The latest: There were no reports of casualties and it wasn't immediately clear who fired the rockets, though the Islamic State has claimed responsibility, according to Reuters.
- Reuters and the New York Times reported that U.S. forces shot them down with a "counter-rocket system."
- Gunfire rang out from an unknown source straight after the rockets landed in the Salim Karwan neighborhood near the airport, per AP.
What they're saying: White House press secretary Jen Psaki said in a statement that President Biden had been briefed on "the rocket attack at Hamid Karzai International Airport" (HKIA).
- "The President was informed that operations continue uninterrupted at HKIA, and has reconfirmed his order that commanders redouble their efforts to prioritize doing whatever is necessary to protect our forces on the ground," Psaki added.
The big picture: The rocket attack came a day after the U.S. launched a drone strike targeting a vehicle that American officials said presented an "imminent ISIS-K threat" to Kabul's airport.
- U.S. Central Command spokesperson Capt.
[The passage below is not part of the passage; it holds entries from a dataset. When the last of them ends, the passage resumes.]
(** * Amulet map editor: NBT tree model, key serialisation, coordinate paste
      pattern and selection movement

    A shallow embedding of the logic of
    - [amulet_map_editor/programs/edit/key_config.py],
    - [amulet_map_editor/programs/edit/plugins/tools/select.py],
    - [amulet_map_editor/programs/edit/api/ui/goto.py],
    - [amulet_map_editor/api/wx/ui/nbt_editor.py],
    with the properties proved about it. *)

From Stdlib Require Import ZArith Lia String Ascii List Bool.
From stdpp Require Import gmap strings list fin_maps.

Local Open Scope Z_scope.

(** ** Results of Python calls: a value or a raised exception *)

Inductive exn : Type :=
| AttributeError
| ValueError
| KeyError
| TypeError
| RecursionError
| OverflowError.

Inductive result (A : Type) : Type :=
| Ok (a : A)
| Raise (e : exn).
Arguments Ok {A} a.
Arguments Raise {A} e.

(** * key_config.py *)

Module KeyConfig.

(** [KeyType = Union[int, str]] *)
Inductive KeyType : Type :=
| KInt (code : Z)
| KStr (name : string).

Definition ModifierType := list string.
Definition SerialisedKeyType := (ModifierType * KeyType)%type.

Definition MouseLeft : string := "ML".
Definition MouseMiddle : string := "MM".
Definition MouseRight : string := "MR".
Definition MouseWheelScrollUp : string := "MWSU".
Definition MouseWheelScrollDown : string := "MWSD".
Definition Control : string := "CTRL".
Definition Shift : string := "SHIFT".
Definition Alt : string := "ALT".
Definition Space : string := "SPACE".
Definition PageUp : string := "PAGE_UP".
Definition PageDown : string := "PAGE_DOWN".
(* ===== verification/_CoqProject ===== *)
-Q . S2P
Prelude.v
Numeral.v
Token.v
Lexer.v
LexerFacts.v
LexerProps.v
Types.v
TypesFacts.v
Embedding.v
EmbeddingFacts.v
Promotion.v
PromotionFacts.v
EmbeddingResults.v
ConstExpr.v
ConstExprFacts.v
Bridge.v
BridgeFacts.v
BridgeHeaders.v
Monomorph.v
MonomorphFacts.v
Terminating.v
TerminatingSound.v
Comptime.v
ComptimeSem.v
ComptimeFacts.v
ComptimeSound.v
ComptimeLimits.v
ComptimeResults.v
ComptimeIntrinsics.v
Escape.v
EscapePasses.v
EscapeFacts.v
EscapeSem.v
EscapeSound.v
EscapeResults.v
EscapeMisses.v
Release.v
ReleaseSem.v
ReleaseFacts.v
ReleaseFlow.v
ReleaseRuns.v
ReleaseInv.v
ReleaseSteps.v
ReleaseWalk.v
ReleaseStmts.v
ReleaseSound.v
ReleaseResults.v
Lane.v
LaneSem.v
LaneFacts.v
LaneSound.v
LaneResults.v
Sched.v
SchedFacts.v
SchedResults.v
Sync.v
SyncFacts.v
Defer.v
Arena.v
Channel.v
ChannelConc.v
ChannelStore.v
Utf8.v
RtMap.v
Arc.v
RtSlice.v
RtString.v
RtStringFacts.v
RtStringResults.v
(** cases '&' '|' '^' *)
Definition lex_amp (p : Position) (lx : Lexer) : lex_step :=
  if peek_is lx "&" then emit2 TOKEN_AND "&&" p lx
  else if peek_is lx "^" then emit2 TOKEN_AND_NOT "&^" p lx
  else if peek_is lx "=" then emit2 TOKEN_AND_ASSIGN "&=" p lx
  else emit1 TOKEN_BIT_AND "&" p lx.
Definition lex_bar (p : Position) (lx : Lexer) : lex_step :=
  if peek_is lx "|" then emit2 TOKEN_OR "||" p lx
  else if peek_is lx "=" then emit2 TOKEN_OR_ASSIGN "|=" p lx
  else emit1 TOKEN_BIT_OR "|" p lx.
Definition lex_caret (p : Position) (lx : Lexer) : lex_step :=
  if peek_is lx "=" then emit2 TOKEN_XOR_ASSIGN "^=" p lx else emit1 TOKEN_BIT_XOR "^" p lx.

(** case '.': two dots without a third are an error token. *)
Definition lex_dot (p : Position) (lx : Lexer) : lex_step :=
  if peek_is lx "." then
    if peek_is (lexer_read_char lx) "." then emit3 TOKEN_ELLIPSIS "..." p lx
    else emit2 TOKEN_ERROR ".." p lx
  else emit1 TOKEN_DOT "." p lx.

(** The quoted literals. *)
Definition lex_string (p : Position) (lx : Lexer) : lex_step :=
  let '(s, l) := lexer_read_string lx in
  match s with
  | Some body => Emit (token_new TOKEN_STRING (Some body) (length body) p) l
  | None => Emit (token_new TOKEN_ERROR (lit "unterminated string") 18 p) l
  end.
Definition lex_raw_string (p : Position) (lx : Lexer) : lex_step :=
  let '(s, l) := lexer_read_raw_string lx in
  match s with
  | Some body => Emit (token_new TOKEN_STRING (Some body) (length body) p) l
  | None => Emit (token_new TOKEN_ERROR (lit "unterminated raw string") 24 p) l
  end.

(** [snprintf("%ld")] of a rune value: at most ten digits, so the 16-byte buffer holds it. *)
Definition decimal (v : Z) : list ascii := list_ascii_of_string (pretty v).

Definition lex_char (p : Position) (lx : Lexer) : lex_step :=
  let '(s, l) := lexer_read_char_literal lx in
  match s ≫= lexer_decode_char_value with
  | Some v => Emit (token_new TOKEN_INT (Some (decimal v)) (length (decimal v)) p) l
  | None => Emit (token_new TOKEN_ERROR (lit "invalid character literal") 25 p) l
  end.

(** The default case: a word, a number, or an unknown byte. *)
Definition lex_default (p : Position) (lx : Lexer) : lex_step :=
  if lexer_is_letter (ch lx) then
    let '(id, len, l) := lexer_read_identifier lx in
    let s := string_of_list_ascii id in
    let ty := if token_is_keyword s then token_keyword_type s else TOKEN_IDENT in
    Emit (token_new ty (Some id) len p) l
  else if lexer_is_digit (ch lx) then
    let '(num, len, is_float, l) := lexer_read_number lx in
    Emit (token_new (if is_float then TOKEN_FLOAT else TOKEN_INT) (Some num) len p) l
  else Emit (token_new TOKEN_UNKNOWN (Some [ch lx]) 1 p) (lexer_read_char lx).

(** The [switch] on the current character. *)
Definition lex_switch (p : Position) (lx : Lexer) : lex_step :=
  let c := ch lx in
  if Ascii.eqb c zero then Emit (token_new TOKEN_EOF None 0 p) lx
  else if Ascii.eqb c newline then lex_newline p lx
  else if Ascii.eqb c "(" then lex_lparen p lx
  else if Ascii.eqb c ")" then lex_rparen p lx
  else if Ascii.eqb c "{" then lex_lbrace p lx
  else if Ascii.eqb c "}" then lex_rbrace p lx
  else if Ascii.eqb c "[" then emit1 TOKEN_LBRACKET "[" p lx
  else if Ascii.eqb c "]" then emit1 TOKEN_RBRACKET "]" p lx
  else if Ascii.eqb c ";" then emit1 TOKEN_SEMICOLON ";" p lx
  else if Ascii.eqb c "," then emit1 TOKEN_COMMA "," p lx
  else if Ascii.eqb c ":" then lex_colon p lx
  else if Ascii.eqb c "~" then emit1 TOKEN_BIT_NOT "~" p lx
  else if Ascii.eqb c "?" then emit1 TOKEN_QUESTION "?" p lx
  else if Ascii.eqb c "@" then emit1 TOKEN_DEREF "@" p lx
  else if Ascii.eqb c "+" then lex_plus p lx
  else if Ascii.eqb c "-" then lex_minus p lx
  else if Ascii.eqb c "*" then lex_star p lx
  else if Ascii.eqb c "/" then lex_slash p lx
  else if Ascii.eqb c "%" then lex_percent p lx
  else if Ascii.eqb c "=" then lex_equal p lx
  else if Ascii.eqb c "!" then lex_bang p lx
  else if Ascii.eqb c "<" then lex_less p lx
  else if Ascii.eqb c ">" then lex_greater p lx
  else if Ascii.eqb c "&" then lex_amp p lx
  else if Ascii.eqb c "|" then lex_bar p lx
  else if Ascii.eqb c "^" then lex_caret p lx
  else if Ascii.eqb c "." then lex_dot p lx
  else if Ascii.eqb c "034" then lex_string p lx
  else if Ascii.eqb c "`" then lex_raw_string p lx
  else if Ascii.eqb c "'" then lex_char p lx
  else lex_default p lx.

(** The tail after the switch: error accounting and [prev_token_type]. *)
Definition lex_finish (t : Token) (lx : Lexer) : Lexer :=
  let l := if token_eqb (tok_type t) TOKEN_ERROR || token_eqb (tok_type t) TOKEN_UNKNOWN
           then bump_errors lx else lx in
  set_prev (tok_type t) l.

(** The [for (;;)] loop; [None] is fuel exhaustion, which [LexerFacts] rules out. *)
Fixpoint next_token_loop (fuel : nat) (lx : Lexer) : option (Token * Lexer) :=
  match fuel with
  | O => None
  | S f =>
      let l := lexer_skip_whitespace lx in
      match lex_switch (pos l) l with
      | Emit t l' => Some (t, lex_finish t l')
      | Return t l' => Some (t, l')
      | Continue l' => next_token_loop f l'
      end
  end.

Definition lexer_next_token (lx : Lexer) : option (Token * Lexer) :=
  next_token_loop (S (left_to_read lx)) lx.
Bill Urban said officials "know" that the strike "disrupted an imminent ISIS-K threat" to Kabul's airport. He also said the Pentagon is "aware of reports of civilian casualties following our strike" and that officials were investigating this further.
- An Afghan family told the Washington Post that the drone strike killed 10 civilians, including several small children.
- U.S. military planes continued with evacuations from the airport following Monday's rocket attack, AP notes.
- The Biden administration did not immediately respond to Axios' request for further comment on the rocket attack.
Editor's note: This article has been updated with new details throughout.